Interviewer : Hürizet Gunder, Keziban Yildiz
Lieu : Montussan (33450)
Date : 26 octobre 2017

Présentation

Dans le cadre de la collecte de témoignages oraux auprès des travailleurs turcs de Nouvelle Aquitaine, un entretien avec Mr Kerim Dayan, avait été réalisé le 26 octobre 2017, à Montussan (33450). Vous trouverez un résumé de cet entretien sur cette page, ainsi qu’une retranscription intégrale en cliquant sur bouton ci-dessous. 

Retranscription intégrale

Résumé de l’interview

En 1950, je suis originaire d’Afyon, un village à l’ouest de la Turquie. J’ai été à l’école jusqu’à la fin du primaire, puis je deviens coiffeur. J’ouvre un café avec des amis à Sarayköy près de Denizli. Je me marie et j’ai deux enfants. En 1970, j’ai vingt-six ans  et je vends mon café en raison de la situation sécuritaire en Turquie. Je crains les fusillades, les balles perdues, les attaques terroristes. Les partis de droite et de gauche s’affrontent au fusil. “Le père tuait son fils, et le fils son père.”

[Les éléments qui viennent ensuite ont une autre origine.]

(** [o || default] on an optional string. *)
Definition or_else (o : option string) (default : string) : string :=
  match o with
  | Some s => if truthy_string s then s else default
  | None => default
  end.

(** ** Numbers *)

Local Open Scope R_scope.

Definition Rleb (a b : R) : bool := if Rle_dec a b then true else false.
Definition Rltb (a b : R) : bool := if Rlt_dec a b then true else false.

(** [Math.floor] and [Math.round] (halves round up). *)
Definition Math_floor (r : R) : Z := Int_part r.
Definition Math_round (r : R) : Z := Int_part (r + / 2).

(** [Math.atan2(y, x)] on finite numbers: the angle of the point [(x, y)],
    in [(-PI, PI]], and [0] at the origin. *)
Definition Math_atan2 (y x : R) : R :=
  if Rlt_dec 0 x then atan (y / x)
  else if Rlt_dec x 0 then
         if Rle_dec 0 y then atan (y / x) + PI else atan (y / x) - PI
  else if Rlt_dec 0 y then PI / 2
  else if Rlt_dec y 0 then - PI / 2
  else 0.

(** ** Awaiting inside [try] / [catch] *)

Definition exc_bind {A B : Type} (m : Exc A) (k : A -> Exc B) : Exc B :=
  match m with
  | Return a => k a
  | Throw e => Throw e
  end.

Definition try_catch {A : Type} (body : Exc A) (handler : string -> Exc A)
  : Exc A :=
  match body with
  | Return a => Return a
  | Throw e => handler e
  end.

(** [parts.push(line)] *)
Definition push {A : Type} (parts : list A) (line : A) : list A :=
  (parts ++ [line])%list.

(** The line feed of ["\n"]. *)
Definition nl : string := String (ascii_of_nat 10) EmptyString.

End JS.

(* ================================================================== *)
(** * The in-memory world: [GameWorld] *)
(* ================================================================== *)

Module World.

Import JS.
Local Open Scope string_scope.

Module Position.
Record t : Type := mk { x : R; y : R }.
End Position.

Module GameAgent.
Record t : Type := mk {
    id : string;
    lettaAgentId : string;
    name : string;
    position : Position.t;
    description : string;
    createdAt : Z;
    suiAddress : string;
    suiPublicKey : string;
    suiPrivateKey : string
  }.
End GameAgent.

Module SpriteSheet.
Record t : Type := mk {
    url : string;
    frameCount : Z;
    frameWidth : Z;
    frameHeight : Z;
    fps : option Z;
    loop : option bool;
    columns : option Z
  }.
End SpriteSheet.

Module WorldItem.
Record t : Type := mk {
    id : string;
    name : string;
    position : Position.t;
    imageUrl : option string;
    spriteSheet : option SpriteSheet.t;
    size : option Z;
    interactive : option bool;
    description : option string;
    collectedBy : option string;
    collectedAt : option Z
  }.
End WorldItem.

(** [Omit<WorldItem, "id">] *)
Module NewItem.
Record t : Type := mk {
    name : string;
    position : Position.t;
    imageUrl : option string;
    spriteSheet : option SpriteSheet.t;
    size : option Z;
    interactive : option bool;
    description : option string;
    collectedBy : option string;
    collectedAt : option Z
  }.
End NewItem.

Module PlayerData.
Record t : Type := mk {
    id : string;
    name : option string;
    position : Position.t;
    (** [metadata?.suiAddress] *)
    metadata_suiAddress : option string
  }.
End PlayerData.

En 1976, un sac sur le dos, je me rends à Düsseldorf en Allemagne avec un ami. Un voyage de deux jours en bus. En Allemagne, tout est différent : le climat, l’architecture. Je loge chez un compatriote. Il travaille comme ferrailleur : douze à quatorze heures par jour dans une chaleur suffocante : les fours chauffent à 700 degrés. Je travaille à la récolte de carottes : 5 marks de l’heure. Puis j’ai rejoint Stuttgart où mon oncle m’a fait comprendre que je ne suis pas le bienvenu. Alors je rejoins la France : je vais en train à Paris, puis Orléans en bus. Seize centimètres de neige, j’ai les mains gelées : je pars vers le sud. Mon objectif est l’Espagne. Mais lors de mon arrêt à Bordeaux, je décide de rester. Je loge dans un hôtel Cours Victor Hugo avec cinquante autres compatriotes. Sans papiers, je travaille au noir dans le bâtiment : de l’esclavagisme moderne. Je suis des cours du soir de français à l’ASTI durant deux ans.

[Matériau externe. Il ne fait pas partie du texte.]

Definition loop_GET_IDENTIFICATION : M unit :=
  frame_size <- receive_frame_ h ;;
  if (0 <? frame_size)%nat then
    packet <- get_id_ h frame_size ;;
    match packet with
    | Some p =>
        parse_id_ h p ;;
        set_next_state_ PREPARE_ACK
    | None =>
        emit LOG_invalid_identification_frame ;;
        retry_or_sleep_
    end
  else ret tt.

Definition loop_PREPARE_ACK : M unit :=
  s <- get id ;;
  if ProtocolMode_eqb (mode_ s) PROTOCOL_MODE_A then
    set_next_state_ WAIT_FOR_STX
  else
    (if negb (config_baud_rate_max_bps_ (cfg s) =? 0)
        && negb (config_baud_rate_max_bps_ (cfg s) =? MAX_BAUDRATE) then
       let negotiated_bps := identification_to_baud_rate_ h (baud_rate_identification_ s) in
       let negotiated_bps :=
         if config_baud_rate_max_bps_ (cfg s) <? negotiated_bps then
           let negotiated_bps := config_baud_rate_max_bps_ (cfg s) in
           if ProtocolMode_eqb (mode_ s) PROTOCOL_MODE_B
              && (negotiated_bps <? PROTO_B_MIN_BAUDRATE)
           then PROTO_B_MIN_BAUDRATE else negotiated_bps
         else negotiated_bps in
       modify (set_baud_rate_char (baud_rate_to_identification_ h (mode_ s) negotiated_bps))
     else
       modify (set_baud_rate_char (baud_rate_identification_ s))) ;;
    modify (set_data_out_size_ (length set_baud_and_programm)) ;;
    modify (fun s => set_out_buf_ (memcpy (out_buf_ s) set_baud_and_programm) s) ;;
    modify (fun s => set_out_buf_ (aset (out_buf_ s) 2 (baud_rate_char s)) s) ;;
    send_frame_ ;;
    modify (fun s => set_new_baudrate (identification_to_baud_rate_ h (baud_rate_char s)) s) ;;
    wait_ 250 SET_BAUD_RATE.

Definition loop_SET_BAUD_RATE : M unit :=
  s <- get id ;;
  update_baudrate_ (new_baudrate s) ;;
  set_next_state_ WAIT_FOR_PPP.

Definition loop_WAIT_FOR_PPP : M unit :=
  frame_size <- receive_frame_ h ;;
  if (1 <=? frame_size)%nat then
    s <- get id ;;
    if SOH =? aget (in_buf_ s) 0 then set_next_state_ WAIT_FOR_PPP_READ_DATA
    else
      emit (LOG_no_PPP (aget (in_buf_ s) 0)) ;;
      retry_or_sleep_
  else ret tt.

Definition loop_WAIT_FOR_PPP_READ_DATA : M unit :=
  frame_size <- receive_frame_ h ;;
  if (1 <=? frame_size)%nat then
    s <- get id ;;
    if byte_of "(" =? aget (in_buf_ s) 0 then set_next_state_ SEND_PASSWORD
    else
      emit (LOG_no_data (aget (in_buf_ s) 0)) ;;
      retry_or_sleep_
  else ret tt.

Definition loop_SEND_PASSWORD : M unit :=
  modify (set_data_out_size_ (length set_password)) ;;
  modify (fun s => set_out_buf_ (memcpy (out_buf_ s) set_password) s) ;;
  send_frame_ ;;
  set_next_state_ WAIT_FOR_ACK.

Definition loop_WAIT_FOR_ACK : M unit :=
  frame_size <- receive_frame_ h ;;
  if (1 <=? frame_size)%nat then
    s <- get id ;;
    if ACK =? aget (in_buf_ s) 0 then
      emit LOG_meter_accepted_password ;;
      set_next_state_ ASK_FOR_ENERGY
    else
      emit (LOG_meter_rejected_password (aget (in_buf_ s) 0))
  else ret tt.

Definition loop_WAIT_FOR_STX2 : M unit :=
  frame_size <- receive_frame_ h ;;
  if (1 <=? frame_size)%nat then
    s <- get id ;;
    if STX =? aget (in_buf_ s) 0 then set_next_state_ READOUT2
    else
      emit (LOG_no_STX (aget (in_buf_ s) 0)) ;;
      retry_or_sleep_
  else ret tt.

Definition loop_READOUT2 : M unit :=
  frame_size <- receive_frame_ h ;;
  if (1 <=? frame_size)%nat then set_next_state_ ASK_FOR_ENERGY else ret tt.

Definition loop_ASK_FOR_ENERGY : M unit :=
  s <- get id ;;
  build_readout_command_ (nth (Z.to_nat (current_obis_index_ s)) obis_codes_ []) ;;
  send_frame_ ;;
  set_next_state_ WAIT_FOR_STX.

Definition loop_WAIT_FOR_STX : M unit :=
  frame_size <- receive_frame_ h ;;
  if (1 <=? frame_size)%nat then
    s <- get id ;;
    if STX =? aget (in_buf_ s) 0 then set_next_state_ READOUT
    else
      emit (LOG_no_STX (aget (in_buf_ s) 0)) ;;
      retry_or_sleep_
  else ret tt.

En 1979, mon enfant de deux ans décède, je retourne en Turquie. Au bout de deux mois, je tente de retourner en France. Mais une loi récente interdit les allers-retours en Europe : je dois attendre trois années après mon dernier séjour. Je décide de détruire mon passeport et d’en faire faire un nouveau : 4000 lyres turques de procédure. Sept mois plus tard, je suis de retour en France. 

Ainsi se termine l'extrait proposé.